Walker County Messenger
  June 29, 2005
NO. 1 SOURCE FOR NEWS IN WALKER COUNTY
 



 

Officials hope to spawn blight-resistant
hybrid chestnuts with Walker County tree

06/28/05
Tim Carlfeldt

Don Davis pollinates a female flower on an American chestnut with pollen from a different species, in hopes of creating a hybrid immune to the chestnut blight. (Messenger photo/Ken Caruthers)
Members of the Georgia Chapter of the American Chestnut Foundation worked on pollinating a rare specimen last Saturday in Walker County.

“This is the first time this has ever happened in the state of Georgia,” said Donald Davis with the foundation, referring to a bona fide blooming chestnut ready to be pollinated.

The 35-foot tree is on the farm property of Carl Meyer, located off Lake Howard Road not far from LaFayette.

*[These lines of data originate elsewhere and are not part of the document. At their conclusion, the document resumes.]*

Definition ParseGlob (fs : tree) (p : option Toy.tmpl) (glob : string)
    : result string Toy.tmpl :=
  match calls_of fs glob with
  | None => Err ("html/template: pattern matches no files: " +:+ glob)
  | Some calls =>
      parse (match p with Some h => h | None => Toy.New glob end) glob calls
  end.

#[export] Instance engine : Engine := {|
  handle := Toy.tmpl;
  error := string;
  panic_value := string;
  callable := nat;
  writer := list string;
  context := string;
  files := tree;
  filepath_Base := fun path => Toy.last_element path "";
  fmt_Errorf_v := fun v => v;
  tmpl_New := Toy.New;
  tmpl_Delims := Toy.Delims;
  tmpl_ParseFiles := ParseFiles;
  tmpl_Funcs := Toy.Funcs;
  tmpl_ParseGlob := ParseGlob;
  tmpl_Clone := Toy.Clone;
  tmpl_Execute := Toy.Execute
|}.

(** A base file whose text calls [upper]. *)
Definition hello : tree := [("hello.tmpl", ["upper"])].

(** [Parse("hello.tmpl")] followed by [Call("upper", f)], [f] returning one
    value. *)
Definition greeter : @Template engine :=
  Call (engine := engine) "upper" 1 (Parse "hello.tmpl").

(** A base file that calls nothing and a block file that calls [upper]. *)
Definition layered : tree := [("base.tmpl", []); ("blocks.tmpl", ["upper"])].

End Strict.

(** ** The cache key *)

Lemma append_nil (s : string) : "" +:+ s = s.
Proof. reflexivity. Qed.

Lemma append_cons (c : ascii) (x s : string) :
  String c x +:+ s = String c (x +:+ s).
Proof. reflexivity. Qed.

Lemma append_comma_inj (x y s s' : string) :
  comma_free x -> comma_free y ->
  x +:+ "," +:+ s = y +:+ "," +:+ s' -> x = y /\ s = s'.
Proof.
  unfold comma_free. revert y.
  induction x as [|c x IH]; intros [|d y] Hx Hy Heq;
    rewrite ?append_nil, ?append_cons, ?append_nil in Heq; simpl in Hx, Hy.
  - injection Heq as ->. split; reflexivity.
  - injection Heq as <- _. discriminate.
  - injection Heq as -> _. discriminate.
  - injection Heq as -> Heq.
    apply orb_false_iff in Hx as [_ Hx]. apply orb_false_iff in Hy as [_ Hy].
    destruct (IH y Hx Hy Heq) as [-> ->]. split; reflexivity.
Qed.

Lemma Join_cons2 (e e' : string) (rest : list string) (sep : string) :
  Join (e :: e' :: rest) sep = e +:+ sep +:+ Join (e' :: rest) sep.
Proof. reflexivity. Qed.

Lemma Join_comma_inj (g1 g2 : list string) :
  Forall comma_free g1 -> Forall comma_free g2 ->
  length g1 = length g2 ->
  Join g1 "," = Join g2 "," -> g1 = g2.
Proof.
  revert g2. induction g1 as [|x g1 IH]; intros [|y g2] H1 H2 Hlen Heq;
    try discriminate; [reflexivity|].
  apply Forall_cons in H1 as [Hx H1]. apply Forall_cons in H2 as [Hy H2].
  destruct g1 as [|x' g1], g2 as [|y' g2]; try discriminate.
  - simpl in Heq. congruence.
  - rewrite !Join_cons2 in Heq.
    destruct (append_comma_inj _ _ _ _ Hx Hy Heq) as [-> Hrest].
    f_equal. apply IH; [assumption..| |exact Hrest].
    simpl in Hlen |- *. lia.
Qed.

(** ** Properties of the manager, for every engine *)

Section Properties.
Context {engine : Engine}.
Implicit Types (tm : Template) (fs : files) (pkg : Package).
Implicit Types (globs : list string) (w : writer) (ctx : context).

(** *** The compile loop *)

Lemma range_ParseGlob_present fs (p q : option handle) globs :
  range_ParseGlob fs p globs = Ok q -> is_Some p \/ globs <> [] -> is_Some q.
Proof.
  revert p. induction globs as [|glob rest IH]; intros p Hrun Hp; simpl in Hrun.
  - injection Hrun as <-. destruct Hp as [Hp|Hp]; [exact Hp | congruence].
  - destruct (tmpl_ParseGlob fs p glob) as [h|e]; [|discriminate].
    apply (IH (Some h)); [exact Hrun | left; eexists; reflexivity].
Qed.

The American chestnut fell victim to fungus blight from Asia beginning in New York in the early 1900s.

By 1940 most chestnuts had died from it, as the blight had progressed southward at a rate of 50 miles per year.

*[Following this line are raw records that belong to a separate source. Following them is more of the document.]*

Lemma parseOption_advances argv i o i' :
  parseOption argv i = Done (o, i') -> (i <= i')%nat /\ (i < length argv)%nat.
Proof.
  unfold parseOption, param_of. generalize optionMap. intros table H.
  destruct (arg argv i) as [s|] eqn:Hs; [|done].
  apply arg_inv, lookup_lt_Some in Hs. split; [|exact Hs].
  cbn [mbind outcome_bind] in H.
  repeat
    (match goal with
     | H : context [decide ?P] |- _ => destruct (decide P)
     | H : context [outcome_bind _ ?m] |- _ => destruct m eqn:?
     | H : context [mbind _ ?m] |- _ => destruct m eqn:?
     | H : context [match ?t with _ => _ end] |- _ => destruct t eqn:?
     end; cbn [mbind outcome_bind] in *; simplify_eq);
    lia.
Qed.

Section Loop.

Variable to_maxint : string -> outcome Z.
Variable stod : string -> outcome Q.
Variable test_exit_code : Z.
Variable file_exists : string -> bool.

(** An argument that makes [parseOption] throw ends the loop with that
    error as soon as the loop gets to it. *)
Lemma options_loop_throws argv j st i st' msg fuel :
  reaches to_maxint stod test_exit_code file_exists argv j st i st' ->
  parseOption argv i = Fault (Thrown msg) ->
  (i < length argv)%nat ->
  (length argv - j <= fuel)%nat ->
  options_loop to_maxint stod test_exit_code file_exists fuel argv j st
  = Fault (Thrown msg).
Proof.
  intros Hr Hthrow Hi. revert fuel.
  induction Hr as [i st|j st o j' st' i st'' Hp Hd Hr IH]; intros fuel Hfuel.
  - destruct fuel as [|fuel]; [lia|].
    cbn [options_loop]. rewrite decide_True by done. by rewrite Hthrow.
  - destruct (parseOption_advances _ _ _ _ Hp) as [Hjj' Hj].
    destruct fuel as [|fuel]; [lia|].
    cbn [options_loop]. rewrite decide_True by done.
    rewrite Hp. cbn [mbind outcome_bind]. rewrite Hd. cbn [mbind outcome_bind].
    apply IH; [done|done|lia].
Qed.

Lemma reaches_le argv j st i st' :
  reaches to_maxint stod test_exit_code file_exists argv j st i st' ->
  (j <= i)%nat.
Proof.
  induction 1 as [|j st o j' st' i st'' Hp _ _ IH]; [done|].
  apply parseOption_advances in Hp. lia.
Qed.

Davis, a professor at Dalton State College said, “My guess is that it won’t live much more than four or five more years. It has signs of blight in a few small areas.”

He says the pollen is from blight-resistant hybrid chestnuts developed at the Meadowview Research Farm in West Virginia.

“The offspring of this pollination will be state-of-the-art chestnut trees,” he said. “Not all of the nuts will have the blight-resistant gene.”

According to Davis, these trees will be tested after three to four years of growth to see if they have developed resistance.